O líder democrata do Congresso, Sen. Chuck Schumer e representantes Hakeem JeffriesExigir briefing imediato para os líderes do “Partido dos Oito” CapitólioO que inclui os principais membros inteligência Comitê, bem como para outros legisladores. Os líderes do Congresso não foram informados sobre a operação até o início da operação.

“A ideia de que Trump está agora a planear governar a Venezuela deveria causar medo nos corações de todos os americanos”, disse Schumer. “O povo americano já viu isso antes e pagou um preço devastador”.

Michael Schmitt, ex-advogado da Força Aérea e professor emérito da Escola de Guerra Naval dos EUA, disse que toda a operação – os ataques aos barcos e a apreensão de Maduro – viola claramente o direito internacional.

“Os advogados chamam isso de conflito armado internacional”, disse Schmitt. “As pessoas comuns chamam isso de guerra. Portanto, por uma questão de lei, estamos agora em guerra com a Venezuela porque o uso de hostilidades entre dois estados constitui claramente um conflito armado interno.”

Soldados da Guarda Presidencial ficam do lado de fora do palácio presidencial de Miraflores, em Caracas, Venezuela, sábado, 3 de janeiro de 2026, depois que o presidente dos EUA, Donald Trump, anunciou que o presidente Nicolás Maduro havia sido preso e expulso do país. (Foto AP/Matthias Delacroix)

Soldados da Guarda Presidencial ficam do lado de fora do palácio presidencial de Miraflores, em Caracas, Venezuela, sábado, 3 de janeiro de 2026, depois que o presidente dos EUA, Donald Trump, anunciou que o presidente Nicolás Maduro havia sido preso e expulso do país. (Foto AP/Matthias Delacroix) (Direitos autorais 2026 Associated Press. Todos os direitos reservados)

Presidente da Câmara Mike JohnsonR-La., disse que o governo está “trabalhando para agendar um briefing” para os legisladores na próxima semana.

Os legisladores republicanos no Congresso saudaram amplamente a libertação de Maduro do que chamam de ditadura, mas os legisladores democratas alertaram que, ao afastar-se do Estado de direito, a administração está potencialmente a dar luz verde a outros países, como a China ou a Rússia, para fazerem o mesmo.

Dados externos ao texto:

(** * Spelling Roots Game: the etymology resolution pipeline

    A shallow embedding of [spelling_roots_game.py] and the properties of
    its lookup / fallback procedure, its root matcher, its section
    extractor and its CSV persistence.

    Text.  A Python [str] is modelled as a [string]; the character with
    number [n] stands for the code point [n], so the model covers text
    whose code points lie below 256.  The tables for [str.lower],
    [str.isspace] and the regular-expression class [\w] below are the
    ones CPython uses on that range. *)

From Stdlib Require Import NArith Ascii String Lia.
From stdpp Require Import base option list sorting strings gmap.

Local Open Scope N_scope.

(** ** Characters *)

Definition code (c : ascii) : N := N_of_ascii c.

Definition in_range (lo hi : N) (c : ascii) : bool :=
  (lo <=? code c) && (code c <=? hi).

Definition is_ascii_upper (c : ascii) : bool := in_range 65 90 c.
Definition is_ascii_lower (c : ascii) : bool := in_range 97 122 c.
Definition is_ascii_letter (c : ascii) : bool :=
  is_ascii_upper c || is_ascii_lower c.

(** [str.lower] on one code point: A-Z, and the upper-case letters of the
    range 0xC0-0xDE (0xD7, the multiplication sign, has no case). *)
Definition char_lower (c : ascii) : ascii :=
  if is_ascii_upper c || (in_range 192 222 c && negb (code c =? 215))
  then ascii_of_N (code c + 32)
  else c.

(** [str.upper] on one code point, for the letters whose upper case stays
    below 256 (that of 0xB5, 0xDF and 0xFF does not). *)
Definition char_upper (c : ascii) : ascii :=
  if is_ascii_lower c || (in_range 224 254 c && negb (code c =? 247))
  then ascii_of_N (code c - 32)
  else c.

(** [str.isspace]. *)
Definition isspace (c : ascii) : bool :=
  in_range 9 13 c || in_range 28 32 c || (code c =? 133) || (code c =? 160).

(** The class [\w] of [re] on [str] patterns: [str.isalnum] or underscore. *)
Definition is_word_char (c : ascii) : bool :=
  in_range 48 57 c || is_ascii_letter c || (code c =? 95)
  || (code c =? 170) || in_range 178 179 c || (code c =? 181)
  || in_range 185 186 c || in_range 188 190 c
  || (in_range 192 255 c && negb (code c =? 215) && negb (code c =? 247)).

Local Close Scope N_scope.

“Além da legitimidade, que tipo de precedente isso gera?” O senador da Virgínia perguntou a Mark Warner, o principal democrata no Comitê de Inteligência do Senado. Ele disse numa entrevista que o plano de reconstrução que se avizinha tem ecos da guerra do Iraque porque a administração Trump prometeu usar as receitas do petróleo da Venezuela para pagar as despesas.

A tomada do controle dos recursos da Venezuela abre questões jurídicas adicionais, disse Waxman, professor de direito na Universidade de Columbia: “Por exemplo, uma grande questão seria quem é o dono do petróleo da Venezuela?”

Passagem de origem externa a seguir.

(** The loop applies [stage_step] to an eligible material once for each of
    its occurrences in the array, and leaves every other material alone. *)
Lemma prepare_materials_iter stage c materials :
  ∀ h m,
    mats (prepare_materials W toFixed1 stage c materials h) m
    = Nat.iter (if eligible h m then count_occ Nat.eq_dec materials m else 0)
        (stage_step W toFixed1 stage c m) (mats h m).
Proof.
  induction materials as [|mi rest IH]; intros h m; cbn [prepare_materials count_occ].
  - now destruct (eligible h m).
  - destruct (negb (is_true (wboitEnabled (mats h mi)))
              || negb (is_true (transparent (mats h mi)))) eqn:Hskip.
    + rewrite IH. destruct (Nat.eq_dec mi m) as [->|]; [|reflexivity].
      unfold eligible.
      destruct (is_true (wboitEnabled (mats h m))),
        (is_true (transparent (mats h m))); try discriminate; reflexivity.
    + rewrite IH. clear IH.
      assert (He : ∀ k, eligible (upd_mat mi (fun x => stage_step W toFixed1 stage c mi x) h) k
                        = eligible h k).
      { intros k. unfold eligible. rewrite mats_upd_mat. case_decide; [|reflexivity].
        subst k. now destruct (stage_step_flags stage c mi (mats h mi)) as [-> ->]. }
      change (fun m0 => blend_for_stage W stage c mi (send_stage toFixed1 stage m0))
        with (fun x => stage_step W toFixed1 stage c mi x).
      rewrite He, mats_upd_mat.
      destruct (Nat.eq_dec mi m) as [->|Hne].
      2: { rewrite decide_False by exact Hne. reflexivity. }
      rewrite decide_True by reflexivity.
      assert (Hel : eligible h m = true).
      { unfold eligible.
        destruct (is_true (wboitEnabled (mats h m))),
          (is_true (transparent (mats h m))); try discriminate; reflexivity. }
      rewrite Hel. now rewrite Nat.iter_succ_r.
Qed.

(** With a material on every mesh, the configurator does not throw and is the
    inner loop run over the meshes' materials in order. *)
Lemma prepare_meshes_returns stage c meshes :
  ∀ h, (∀ o, o ∈ meshes → has_material (material (objs h o)) = true) →
    prepare_meshes W toFixed1 stage c meshes h
    = Returns (prepare_materials W toFixed1 stage c
                 (flat_map (fun o => as_array (material (objs h o))) meshes) h).
Proof.
  induction meshes as [|o rest IH]; intros h Hm; cbn [prepare_meshes flat_map].
  - reflexivity.
  - assert (Ho : has_material (material (objs h o)) = true).
    { apply Hm. apply elem_of_cons. now left. }
    unfold prepare_mesh.
    destruct (material (objs h o)) eqn:Hslot; [discriminate Ho| |];
      cbn [mbind Completion_bind]; rewrite IH, prepare_materials_app;
      try (intros o' Ho'; rewrite prepare_materials_objs; apply Hm;
           apply elem_of_cons; now right);
      do 2 f_equal; apply flat_map_ext; intros o';
      now rewrite prepare_materials_objs.
Qed.

End Configurator.

(** *** What classification leaves in the caches *)

Lemma force_depth_objs test write materials h :
  objs (force_depth test write materials h) = objs h.
Proof. apply (force_depth_depth_only test write materials h). Qed.

Lemma gather_visit_eq o f :
  gather_visit o f =
  match spec_group (heap f) o with
  | Some g => visit_result g o f
  | None => f
  end.
Proof.
  unfold gather_visit, spec_group, visit_result.
  destruct (has_material (material (objs (heap f) o))); cbn [negb andb]; [|reflexivity].
  destruct (truthy (visible (objs (heap f) o))); cbn [negb]; [|reflexivity].
  pose proof (gather_flags_truthy (heap f) (as_array (material (objs (heap f) o)))
                (JsBool true) (JsBool true) (caches f)) as [Ht Hw].
  destruct (gather_flags _ _ _ _ _) as [[t w] c]. cbn [fst snd truthy andb] in Ht, Hw |- *.
  assert (Hw' : truthy w = all_wboit (heap f) (as_array (material (objs (heap f) o)))).
  { rewrite Hw. now destruct (as_array _). }
  rewrite <- Hw', <- Ht. clear Ht Hw Hw'.
  destruct (truthy w); cbn [negb]; [reflexivity|].
  destruct (truthy t); cbn [negb]; unfold with_caches; cbn [heap caches opaqueMeshes
    transparentMeshes wboitMeshes]; now rewrite force_depth_objs.
Qed.

(** The first loop touches the two depth caches only. *)
Lemma gather_flags_other_caches h materials :
  ∀ t w c,
    let c' := (gather_flags h materials t w c).2 in
    _visibilityCache c' = _visibilityCache c ∧
    _blendingCache c' = _blendingCache c ∧
    _blendEquationCache c' = _blendEquationCache c ∧
    _blendSrcCache c' = _blendSrcCache c ∧
    _blendDstCache c' = _blendDstCache c.
Proof.
  induction materials as [|mi rest IH]; intros t w c; cbn [gather_flags].
  - cbn. auto.
  - match goal with
    | |- context [gather_flags h rest ?t' ?w' ?c'] => exact (IH t' w' c')
    end.
Qed.

Lemma depth_only_blend h0 h m :
  depth_only h0 h →
  blending (mats h m) = blending (mats h0 m) ∧
  blendEquation (mats h m) = blendEquation (mats h0 m) ∧
  blendSrc (mats h m) = blendSrc (mats h0 m) ∧
  blendDst (mats h m) = blendDst (mats h0 m).
Proof.
  intros [_ H]. specialize (H m). repeat split.
  - exact (f_equal blending H).
  - exact (f_equal blendEquation H).
  - exact (f_equal blendSrc H).
  - exact (f_equal blendDst H).
Qed.

Lemma snapshot_blend_spec h0 h materials :
  depth_only h0 h →
  ∀ c k,
    (k ∈ materials → blend_snapshot h0 (snapshot_blend h materials c) k) ∧
    (blend_snapshot h0 c k → blend_snapshot h0 (snapshot_blend h materials c) k).
Proof.
  intros Hd. induction materials as [|mi rest IH]; intros c k; cbn [snapshot_blend].
  - split; [intros H; now apply elem_of_nil in H | auto].
  - set (c1 := mkCaches _ _ _ _ _ _ _).
    assert (H1 : blend_snapshot h0 c k → blend_snapshot h0 c1 k).
    { intros (Ha & Hb & Hc & He). subst c1. unfold blend_snapshot. cbn.
      destruct (depth_only_blend h0 h mi Hd) as (-> & -> & -> & ->).
      destruct (decide (mi = k)) as [->|Hne].
      - rewrite !lookup_insert_eq. auto.
      - rewrite !lookup_insert_ne by exact Hne. auto. }
    assert (H2 : blend_snapshot h0 c1 mi).
    { subst c1. unfold blend_snapshot. cbn.
      destruct (depth_only_blend h0 h mi Hd) as (-> & -> & -> & ->).
      rewrite !lookup_insert_eq. auto. }
    destruct (IH c1 k) as [IHin IHkeep]. split.
    + intros Hk. apply elem_of_cons in Hk as [->|Hk]; auto.
    + auto.
Qed.

Lemma blend_snapshot_same_caches h0 c c' k :
  _blendingCache c' = _blendingCache c →
  _blendEquationCache c' = _blendEquationCache c →
  _blendSrcCache c' = _blendSrcCache c →
  _blendDstCache c' = _blendDstCache c →
  blend_snapshot h0 c k → blend_snapshot h0 c' k.
Proof. unfold blend_snapshot. intros -> -> -> ->. auto. Qed.

(** A visit keeps every snapshot there is and, for a WBOIT object, adds the
    snapshots of its materials. *)
Lemma gather_visit_snapshot h0 o f :
  depth_only h0 (heap f) →
  (∀ k, blend_snapshot h0 (caches f) k → blend_snapshot h0 (caches (gather_visit o f)) k) ∧
  (spec_group h0 o = Some Wboit →
   ∀ k, k ∈ as_array (material (objs h0 o)) →
        blend_snapshot h0 (caches (gather_visit o f)) k).
Proof.
  intros Hd. rewrite gather_visit_eq, (depth_only_spec_group h0 (heap f) o Hd).
  pose proof (gather_flags_other_caches (heap f) (as_array (material (objs (heap f) o)))
                (JsBool true) (JsBool true) (caches f)) as (_ & Ha & Hb & Hc & He).
  cbv zeta in Ha, Hb, Hc, He.
  destruct (spec_group h0 o) as [[]|]; unfold visit_result; cbn [caches].
  - split; [|discriminate]. intros k.
    apply blend_snapshot_same_caches; assumption.
  - split; [|discriminate]. intros k.
    apply blend_snapshot_same_caches; assumption.
  - pose proof Hd as [Ho _].
    split.
    + intros k Hk.
      eapply (blend_snapshot_same_caches h0 (snapshot_blend (heap f) _ _)); cbn;
        try reflexivity.
      apply (proj2 (snapshot_blend_spec h0 (heap f) _ Hd _ k)).
      exact (blend_snapshot_same_caches h0 (caches f) _ k Ha Hb Hc He Hk).
    + intros _ k Hk. rewrite <- Ho in Hk.
      eapply (blend_snapshot_same_caches h0 (snapshot_blend (heap f) _ _)); cbn;
        try reflexivity.
      exact (proj1 (snapshot_blend_spec h0 (heap f) _ Hd _ k) Hk).
  - split; [auto | discriminate].
Qed.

O Senado deverá tentar novamente na próxima semana minar as ações de Trump, com a votação de uma proposta bipartidária de poderes de guerra que proibiria o uso de forças dos EUA contra a Venezuela, a menos que seja aprovada pelo Congresso.

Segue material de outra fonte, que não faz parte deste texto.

Lemma interpretToken_throws (t : SqlToken) :
  forall offset e, interpretToken serialize t offset = Throw e ->
                   e = InvalidInputError.
Proof.
  induction t as [mt vs|d|ns|v|v|glue members IH|raw|cols tuples]
    using SqlToken_members_ind; intros offset e H; simpl in *;
    try discriminate.
  - unfold interpretArray in H.
    destruct (forallb finitePrimitive vs); [|now injection H].
    destruct mt as [t|n]; [|discriminate].
    destruct t; try (now injection H).
    unfold interpretRaw in H.
    destruct (forallb finitePrimitive (token_values raw)); simpl in H;
      [discriminate | now injection H].
  - unfold interpretJson in H. destruct (serialize v); [discriminate | now injection H].
  - unfold interpretJson in H. destruct (serialize v); [discriminate | now injection H].
  - destruct (token_values glue); [|now injection H].
    eapply interpretMembers_throws; [|exact H].
    rewrite Forall_forall in IH |- *. intros m Hm off e0 He.
    specialize (IH m Hm). destruct m as [p|t'].
    + unfold interpretPrimitive in He.
      destruct (finitePrimitive p); [discriminate | now injection He].
    + eapply IH; eauto.
  - unfold interpretRaw in H.
    destruct (forallb finitePrimitive (token_values raw));
      [discriminate | now injection H].
  - unfold interpretUnnest in H.
    destruct (checkTuples (List.length cols) tuples);
      [destruct (renderColumns cols offset); [discriminate|] |]; now injection H.
Qed.

End Rejection.

(** ** The interpreter on the scenarios of the specification *)

Example scenario_S1 :
  option_map (fun raw => (render (token_sql raw), token_values raw))
    (match sqlTag refuseJson anySchema ["SELECT "; ", "; ", "; ""]
             [Primitive (PNumber (num 1)); Primitive (PString "a");
              Token (IdentifierToken ["u"; "id"])] with
     | Return raw => Some raw
     | Throw _ => None
     end)
  = Some (("SELECT $1, $2, " ++ escapeIdentifier "u" ++ "." ++ escapeIdentifier "id")%string,
          [PNumber (num 1); PString "a"]).
Proof. reflexivity. Qed.

Example scenario_S2 :
  interpret refuseJson sampleList = Return sampleListQuery
  /\ render (sql sampleListQuery) = "a=$1 AND b=$2".
Proof. split; reflexivity. Qed.

Example scenario_S3 :
  option_map (fun raw => (render (token_sql raw), token_values raw))
    (match sqlTag refuseJson anySchema ["SELECT * FROM "; ""] [Token sampleUnnest] with
     | Return raw => Some raw
     | Throw _ => None
     end)
  = Some ("SELECT * FROM unnest($1::int4[], $2::text[])",
          [PArray [PNumber (num 1); PNumber (num 2)];
           PArray [PString "x"; PString "y"]]).
Proof. reflexivity. Qed.

Section InterpreterClaims.
Variable serialize : SerializableValue -> option string.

Líder da maioria no Senado John ThuneRS.D. Disse estar grato às Forças Armadas “por tomarem este passo necessário”. Ele disse que conversou com o ministro das Relações Exteriores Marco Rubio e quer mais informações.

“Estou ansioso para receber mais informações do governo sobre esta operação como parte de sua estratégia abrangente antidrogas quando ela retornar ao Senado. Washington Na próxima semana”, disse Thune.

Rubio disse em um briefing no sábado com Trump que, devido à natureza da operação surpresa, não era algo que pudesse ter sido compartilhado com os legisladores de antemão.